Segment Start: DATASET EXTRACT
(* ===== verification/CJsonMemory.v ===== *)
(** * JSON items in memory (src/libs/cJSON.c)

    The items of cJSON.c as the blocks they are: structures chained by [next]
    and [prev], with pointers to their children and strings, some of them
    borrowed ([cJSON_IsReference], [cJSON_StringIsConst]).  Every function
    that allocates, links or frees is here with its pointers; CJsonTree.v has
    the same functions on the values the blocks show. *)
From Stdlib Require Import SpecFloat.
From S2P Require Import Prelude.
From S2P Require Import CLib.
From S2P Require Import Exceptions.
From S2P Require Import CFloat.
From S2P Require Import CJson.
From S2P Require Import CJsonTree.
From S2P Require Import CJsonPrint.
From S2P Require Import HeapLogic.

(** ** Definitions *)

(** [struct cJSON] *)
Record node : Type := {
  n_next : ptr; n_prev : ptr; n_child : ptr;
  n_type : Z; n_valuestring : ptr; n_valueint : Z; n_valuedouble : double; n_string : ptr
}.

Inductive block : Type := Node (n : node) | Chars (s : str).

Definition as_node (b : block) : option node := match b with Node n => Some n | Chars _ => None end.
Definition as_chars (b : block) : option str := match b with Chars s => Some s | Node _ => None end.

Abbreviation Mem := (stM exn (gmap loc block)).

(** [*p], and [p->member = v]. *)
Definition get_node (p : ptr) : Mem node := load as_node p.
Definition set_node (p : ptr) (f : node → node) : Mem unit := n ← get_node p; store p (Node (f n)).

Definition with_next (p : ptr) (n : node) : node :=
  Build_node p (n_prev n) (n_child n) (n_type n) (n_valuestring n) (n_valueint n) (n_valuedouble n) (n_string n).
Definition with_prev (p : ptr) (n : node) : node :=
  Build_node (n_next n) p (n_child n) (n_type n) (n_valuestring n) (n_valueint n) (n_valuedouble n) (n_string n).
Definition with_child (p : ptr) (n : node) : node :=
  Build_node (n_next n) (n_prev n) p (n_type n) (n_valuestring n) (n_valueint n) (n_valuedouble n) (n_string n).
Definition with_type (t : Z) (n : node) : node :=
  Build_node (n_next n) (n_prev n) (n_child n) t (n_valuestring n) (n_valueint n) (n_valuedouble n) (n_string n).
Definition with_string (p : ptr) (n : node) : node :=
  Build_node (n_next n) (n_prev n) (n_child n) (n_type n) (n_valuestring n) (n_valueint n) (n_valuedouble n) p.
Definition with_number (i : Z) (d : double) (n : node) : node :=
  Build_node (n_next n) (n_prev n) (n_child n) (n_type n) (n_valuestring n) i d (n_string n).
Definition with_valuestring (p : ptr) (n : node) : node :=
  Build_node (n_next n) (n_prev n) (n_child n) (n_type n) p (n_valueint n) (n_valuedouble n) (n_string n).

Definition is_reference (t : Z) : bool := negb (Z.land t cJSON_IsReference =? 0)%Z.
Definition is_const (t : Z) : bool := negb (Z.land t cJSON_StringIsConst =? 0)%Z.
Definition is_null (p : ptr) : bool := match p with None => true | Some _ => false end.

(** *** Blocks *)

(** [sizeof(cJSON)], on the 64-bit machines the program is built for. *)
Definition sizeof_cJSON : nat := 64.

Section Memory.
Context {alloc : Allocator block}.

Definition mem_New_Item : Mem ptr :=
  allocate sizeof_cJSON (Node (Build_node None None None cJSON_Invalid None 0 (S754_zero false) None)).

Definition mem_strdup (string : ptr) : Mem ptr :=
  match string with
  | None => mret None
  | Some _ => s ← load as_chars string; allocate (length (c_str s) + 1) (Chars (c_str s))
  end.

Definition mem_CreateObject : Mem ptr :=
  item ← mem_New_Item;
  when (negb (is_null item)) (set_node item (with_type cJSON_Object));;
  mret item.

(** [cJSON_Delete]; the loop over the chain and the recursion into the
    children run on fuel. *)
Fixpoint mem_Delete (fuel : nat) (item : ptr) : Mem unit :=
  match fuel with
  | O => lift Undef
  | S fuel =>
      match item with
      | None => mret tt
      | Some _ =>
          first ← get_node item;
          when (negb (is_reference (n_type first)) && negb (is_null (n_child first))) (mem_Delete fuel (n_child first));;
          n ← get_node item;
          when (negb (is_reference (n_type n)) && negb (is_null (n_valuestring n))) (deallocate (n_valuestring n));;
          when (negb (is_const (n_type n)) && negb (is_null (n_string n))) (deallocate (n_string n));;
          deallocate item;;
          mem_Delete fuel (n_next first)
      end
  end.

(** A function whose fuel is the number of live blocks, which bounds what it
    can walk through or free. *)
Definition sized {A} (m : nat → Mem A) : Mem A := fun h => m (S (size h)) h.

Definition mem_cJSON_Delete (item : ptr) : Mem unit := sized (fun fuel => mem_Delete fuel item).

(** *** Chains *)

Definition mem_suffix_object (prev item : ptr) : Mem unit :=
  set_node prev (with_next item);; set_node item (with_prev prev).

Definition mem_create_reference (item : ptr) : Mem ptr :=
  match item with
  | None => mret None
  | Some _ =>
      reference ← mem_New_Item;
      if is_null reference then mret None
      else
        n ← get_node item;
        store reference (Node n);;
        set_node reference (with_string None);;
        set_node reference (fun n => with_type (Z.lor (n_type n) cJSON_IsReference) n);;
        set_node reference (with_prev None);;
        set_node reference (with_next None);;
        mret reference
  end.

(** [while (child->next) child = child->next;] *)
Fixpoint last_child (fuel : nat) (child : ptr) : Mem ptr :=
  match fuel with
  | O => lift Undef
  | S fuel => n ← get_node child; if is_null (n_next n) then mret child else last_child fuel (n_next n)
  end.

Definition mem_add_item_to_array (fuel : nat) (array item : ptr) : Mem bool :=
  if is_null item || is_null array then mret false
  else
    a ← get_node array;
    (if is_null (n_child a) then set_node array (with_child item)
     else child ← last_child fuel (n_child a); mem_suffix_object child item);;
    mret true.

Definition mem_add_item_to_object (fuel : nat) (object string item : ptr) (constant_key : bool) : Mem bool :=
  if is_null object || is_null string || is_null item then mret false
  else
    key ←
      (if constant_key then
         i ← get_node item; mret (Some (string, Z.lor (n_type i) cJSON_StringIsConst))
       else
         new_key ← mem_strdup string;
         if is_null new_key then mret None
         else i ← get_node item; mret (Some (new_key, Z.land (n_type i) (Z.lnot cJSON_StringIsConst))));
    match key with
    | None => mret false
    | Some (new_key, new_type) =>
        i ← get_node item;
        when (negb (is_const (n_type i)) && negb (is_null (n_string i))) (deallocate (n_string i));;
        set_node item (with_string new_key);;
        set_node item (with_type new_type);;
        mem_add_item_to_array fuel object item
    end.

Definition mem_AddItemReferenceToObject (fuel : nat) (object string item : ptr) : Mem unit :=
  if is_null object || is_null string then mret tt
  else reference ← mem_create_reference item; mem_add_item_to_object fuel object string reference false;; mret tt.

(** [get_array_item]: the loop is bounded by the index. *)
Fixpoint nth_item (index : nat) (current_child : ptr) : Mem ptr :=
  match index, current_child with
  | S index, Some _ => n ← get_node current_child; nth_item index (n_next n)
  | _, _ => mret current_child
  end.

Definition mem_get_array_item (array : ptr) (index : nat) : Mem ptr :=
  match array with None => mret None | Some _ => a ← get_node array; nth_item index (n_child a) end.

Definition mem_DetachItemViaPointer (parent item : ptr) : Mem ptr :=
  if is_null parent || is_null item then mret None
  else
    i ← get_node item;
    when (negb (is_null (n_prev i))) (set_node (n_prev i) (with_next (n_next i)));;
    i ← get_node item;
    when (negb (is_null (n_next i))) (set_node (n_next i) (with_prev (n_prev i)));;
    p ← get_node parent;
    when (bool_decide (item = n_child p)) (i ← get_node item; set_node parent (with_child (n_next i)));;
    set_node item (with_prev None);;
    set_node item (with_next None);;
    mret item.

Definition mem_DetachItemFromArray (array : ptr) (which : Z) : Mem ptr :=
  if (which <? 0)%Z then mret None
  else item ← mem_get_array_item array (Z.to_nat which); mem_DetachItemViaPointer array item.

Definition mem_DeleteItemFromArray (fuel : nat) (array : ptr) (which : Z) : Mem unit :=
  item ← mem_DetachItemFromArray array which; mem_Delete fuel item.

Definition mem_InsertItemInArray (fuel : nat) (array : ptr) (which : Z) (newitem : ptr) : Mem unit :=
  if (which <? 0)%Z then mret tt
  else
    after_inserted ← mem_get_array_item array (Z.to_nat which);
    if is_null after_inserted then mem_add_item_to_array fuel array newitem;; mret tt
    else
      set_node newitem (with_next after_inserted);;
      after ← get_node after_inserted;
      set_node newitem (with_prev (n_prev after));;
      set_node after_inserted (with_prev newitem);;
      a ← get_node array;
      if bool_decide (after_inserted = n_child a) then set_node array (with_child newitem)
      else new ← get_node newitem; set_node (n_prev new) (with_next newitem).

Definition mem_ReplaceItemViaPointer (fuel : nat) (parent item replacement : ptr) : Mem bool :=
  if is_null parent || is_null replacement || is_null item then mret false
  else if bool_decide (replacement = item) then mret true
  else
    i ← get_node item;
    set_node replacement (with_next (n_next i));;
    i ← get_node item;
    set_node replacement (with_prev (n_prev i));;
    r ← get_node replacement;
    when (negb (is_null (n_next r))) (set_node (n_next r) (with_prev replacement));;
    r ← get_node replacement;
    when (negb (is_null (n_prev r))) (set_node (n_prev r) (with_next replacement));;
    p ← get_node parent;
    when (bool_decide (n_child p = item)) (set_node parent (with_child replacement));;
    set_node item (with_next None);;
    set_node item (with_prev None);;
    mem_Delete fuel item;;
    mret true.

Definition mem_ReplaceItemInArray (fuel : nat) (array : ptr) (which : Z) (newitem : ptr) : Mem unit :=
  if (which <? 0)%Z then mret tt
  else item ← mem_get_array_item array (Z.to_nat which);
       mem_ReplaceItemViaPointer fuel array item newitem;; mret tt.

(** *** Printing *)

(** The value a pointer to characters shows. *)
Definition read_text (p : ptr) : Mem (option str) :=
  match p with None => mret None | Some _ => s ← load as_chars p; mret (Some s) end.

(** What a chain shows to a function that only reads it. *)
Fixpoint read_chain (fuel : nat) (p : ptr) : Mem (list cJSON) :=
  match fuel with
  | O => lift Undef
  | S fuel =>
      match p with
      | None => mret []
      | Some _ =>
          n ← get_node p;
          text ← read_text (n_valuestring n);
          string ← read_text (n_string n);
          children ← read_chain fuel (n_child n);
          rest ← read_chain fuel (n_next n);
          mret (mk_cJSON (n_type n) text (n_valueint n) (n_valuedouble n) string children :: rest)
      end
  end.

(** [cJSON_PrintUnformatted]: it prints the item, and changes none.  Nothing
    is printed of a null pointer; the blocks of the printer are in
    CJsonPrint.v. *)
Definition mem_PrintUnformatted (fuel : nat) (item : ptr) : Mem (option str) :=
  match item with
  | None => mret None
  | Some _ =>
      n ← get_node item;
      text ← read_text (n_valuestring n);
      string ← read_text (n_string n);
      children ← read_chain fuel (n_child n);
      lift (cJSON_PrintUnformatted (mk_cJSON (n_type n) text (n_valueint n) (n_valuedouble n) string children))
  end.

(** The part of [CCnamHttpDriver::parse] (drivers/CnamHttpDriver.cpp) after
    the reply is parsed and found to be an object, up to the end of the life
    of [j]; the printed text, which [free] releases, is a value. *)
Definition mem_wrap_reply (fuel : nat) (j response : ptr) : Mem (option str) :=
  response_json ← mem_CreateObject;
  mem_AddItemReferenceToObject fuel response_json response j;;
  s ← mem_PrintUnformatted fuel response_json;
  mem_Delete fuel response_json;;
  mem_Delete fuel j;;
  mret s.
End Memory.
Segment End: DATASET EXTRACT
Segment Start: DATASET EXTRACT
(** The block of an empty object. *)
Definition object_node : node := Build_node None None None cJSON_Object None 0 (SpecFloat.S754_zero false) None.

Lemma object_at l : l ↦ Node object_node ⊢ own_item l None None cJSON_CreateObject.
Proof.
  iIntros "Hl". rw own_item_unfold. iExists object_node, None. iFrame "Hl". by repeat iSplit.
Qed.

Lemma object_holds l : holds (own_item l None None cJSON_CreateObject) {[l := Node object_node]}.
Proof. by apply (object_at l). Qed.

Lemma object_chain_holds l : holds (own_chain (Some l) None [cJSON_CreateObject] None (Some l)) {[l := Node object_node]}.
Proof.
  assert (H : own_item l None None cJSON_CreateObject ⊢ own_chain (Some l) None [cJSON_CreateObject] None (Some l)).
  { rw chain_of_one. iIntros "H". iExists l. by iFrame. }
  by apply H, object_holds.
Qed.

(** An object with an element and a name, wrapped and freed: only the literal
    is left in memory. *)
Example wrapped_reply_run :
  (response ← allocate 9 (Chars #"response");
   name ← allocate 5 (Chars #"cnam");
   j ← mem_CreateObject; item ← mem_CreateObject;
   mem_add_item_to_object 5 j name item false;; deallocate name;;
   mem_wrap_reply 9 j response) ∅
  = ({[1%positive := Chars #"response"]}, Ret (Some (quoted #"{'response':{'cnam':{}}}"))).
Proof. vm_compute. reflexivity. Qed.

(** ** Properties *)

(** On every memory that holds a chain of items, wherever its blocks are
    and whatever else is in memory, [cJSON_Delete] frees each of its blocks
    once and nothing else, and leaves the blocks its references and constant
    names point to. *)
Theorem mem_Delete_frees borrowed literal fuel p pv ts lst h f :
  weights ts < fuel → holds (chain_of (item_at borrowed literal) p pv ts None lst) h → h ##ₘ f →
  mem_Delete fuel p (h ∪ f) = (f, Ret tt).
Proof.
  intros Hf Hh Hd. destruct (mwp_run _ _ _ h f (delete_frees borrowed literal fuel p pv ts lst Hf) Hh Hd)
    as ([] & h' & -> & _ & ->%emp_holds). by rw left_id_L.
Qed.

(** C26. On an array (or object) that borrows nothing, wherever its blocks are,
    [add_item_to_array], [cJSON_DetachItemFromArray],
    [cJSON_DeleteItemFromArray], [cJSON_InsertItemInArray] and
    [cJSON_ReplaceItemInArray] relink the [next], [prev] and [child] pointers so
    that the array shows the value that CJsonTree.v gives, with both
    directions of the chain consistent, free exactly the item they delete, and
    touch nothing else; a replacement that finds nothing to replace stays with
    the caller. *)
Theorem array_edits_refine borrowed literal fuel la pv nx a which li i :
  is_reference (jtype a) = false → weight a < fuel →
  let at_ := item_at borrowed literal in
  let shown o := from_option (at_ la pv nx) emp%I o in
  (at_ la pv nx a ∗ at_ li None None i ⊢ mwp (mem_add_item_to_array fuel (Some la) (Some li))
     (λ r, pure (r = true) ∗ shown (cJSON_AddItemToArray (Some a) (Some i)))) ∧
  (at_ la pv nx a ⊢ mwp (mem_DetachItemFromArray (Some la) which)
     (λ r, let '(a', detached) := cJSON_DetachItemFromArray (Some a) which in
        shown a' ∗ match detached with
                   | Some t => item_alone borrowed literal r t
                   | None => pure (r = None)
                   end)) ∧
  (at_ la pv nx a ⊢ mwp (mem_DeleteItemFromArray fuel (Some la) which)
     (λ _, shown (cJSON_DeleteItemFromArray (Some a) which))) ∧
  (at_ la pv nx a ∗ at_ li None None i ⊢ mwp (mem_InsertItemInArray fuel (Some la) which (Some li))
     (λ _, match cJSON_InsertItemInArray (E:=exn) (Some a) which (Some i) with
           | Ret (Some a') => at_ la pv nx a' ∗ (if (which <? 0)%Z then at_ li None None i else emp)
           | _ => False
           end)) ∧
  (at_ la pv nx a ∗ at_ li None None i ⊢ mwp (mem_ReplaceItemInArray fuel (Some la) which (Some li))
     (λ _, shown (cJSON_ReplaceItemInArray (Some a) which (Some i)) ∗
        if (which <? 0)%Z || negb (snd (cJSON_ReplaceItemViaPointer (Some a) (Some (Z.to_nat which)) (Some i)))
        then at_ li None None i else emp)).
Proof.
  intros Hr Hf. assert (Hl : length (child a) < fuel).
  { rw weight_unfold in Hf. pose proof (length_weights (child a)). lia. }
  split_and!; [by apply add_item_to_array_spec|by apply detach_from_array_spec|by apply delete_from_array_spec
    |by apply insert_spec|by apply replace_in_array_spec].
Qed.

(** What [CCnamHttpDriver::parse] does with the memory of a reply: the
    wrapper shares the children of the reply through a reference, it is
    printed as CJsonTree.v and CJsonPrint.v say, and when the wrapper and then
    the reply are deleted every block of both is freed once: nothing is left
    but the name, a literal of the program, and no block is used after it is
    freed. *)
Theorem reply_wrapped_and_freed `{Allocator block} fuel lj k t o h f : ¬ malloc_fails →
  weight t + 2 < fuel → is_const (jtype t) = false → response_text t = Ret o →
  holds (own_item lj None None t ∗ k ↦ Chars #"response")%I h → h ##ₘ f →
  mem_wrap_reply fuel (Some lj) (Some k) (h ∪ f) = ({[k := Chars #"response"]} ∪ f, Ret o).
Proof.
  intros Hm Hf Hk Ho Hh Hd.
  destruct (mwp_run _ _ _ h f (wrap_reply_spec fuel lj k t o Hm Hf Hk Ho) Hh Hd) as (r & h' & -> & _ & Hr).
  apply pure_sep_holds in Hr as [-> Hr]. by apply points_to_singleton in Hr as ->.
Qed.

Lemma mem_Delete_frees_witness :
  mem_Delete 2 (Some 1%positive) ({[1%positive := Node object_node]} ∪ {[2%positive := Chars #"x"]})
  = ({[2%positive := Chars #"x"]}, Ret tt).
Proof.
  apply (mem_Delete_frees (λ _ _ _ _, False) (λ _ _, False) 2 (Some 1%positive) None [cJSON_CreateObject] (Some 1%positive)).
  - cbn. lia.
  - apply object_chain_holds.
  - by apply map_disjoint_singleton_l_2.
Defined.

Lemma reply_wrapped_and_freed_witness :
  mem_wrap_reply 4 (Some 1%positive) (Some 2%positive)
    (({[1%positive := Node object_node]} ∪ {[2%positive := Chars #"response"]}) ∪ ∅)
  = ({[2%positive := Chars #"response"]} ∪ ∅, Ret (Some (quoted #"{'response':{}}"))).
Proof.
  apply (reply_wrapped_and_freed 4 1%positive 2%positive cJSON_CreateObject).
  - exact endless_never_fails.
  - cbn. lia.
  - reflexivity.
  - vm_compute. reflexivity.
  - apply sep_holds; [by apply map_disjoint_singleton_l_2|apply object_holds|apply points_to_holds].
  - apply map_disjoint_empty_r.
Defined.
Segment End: DATASET EXTRACT
#### ACTIVITY
State only the count of lines above that hold the string "both".

#### RESPONSE TO THIS TASK
2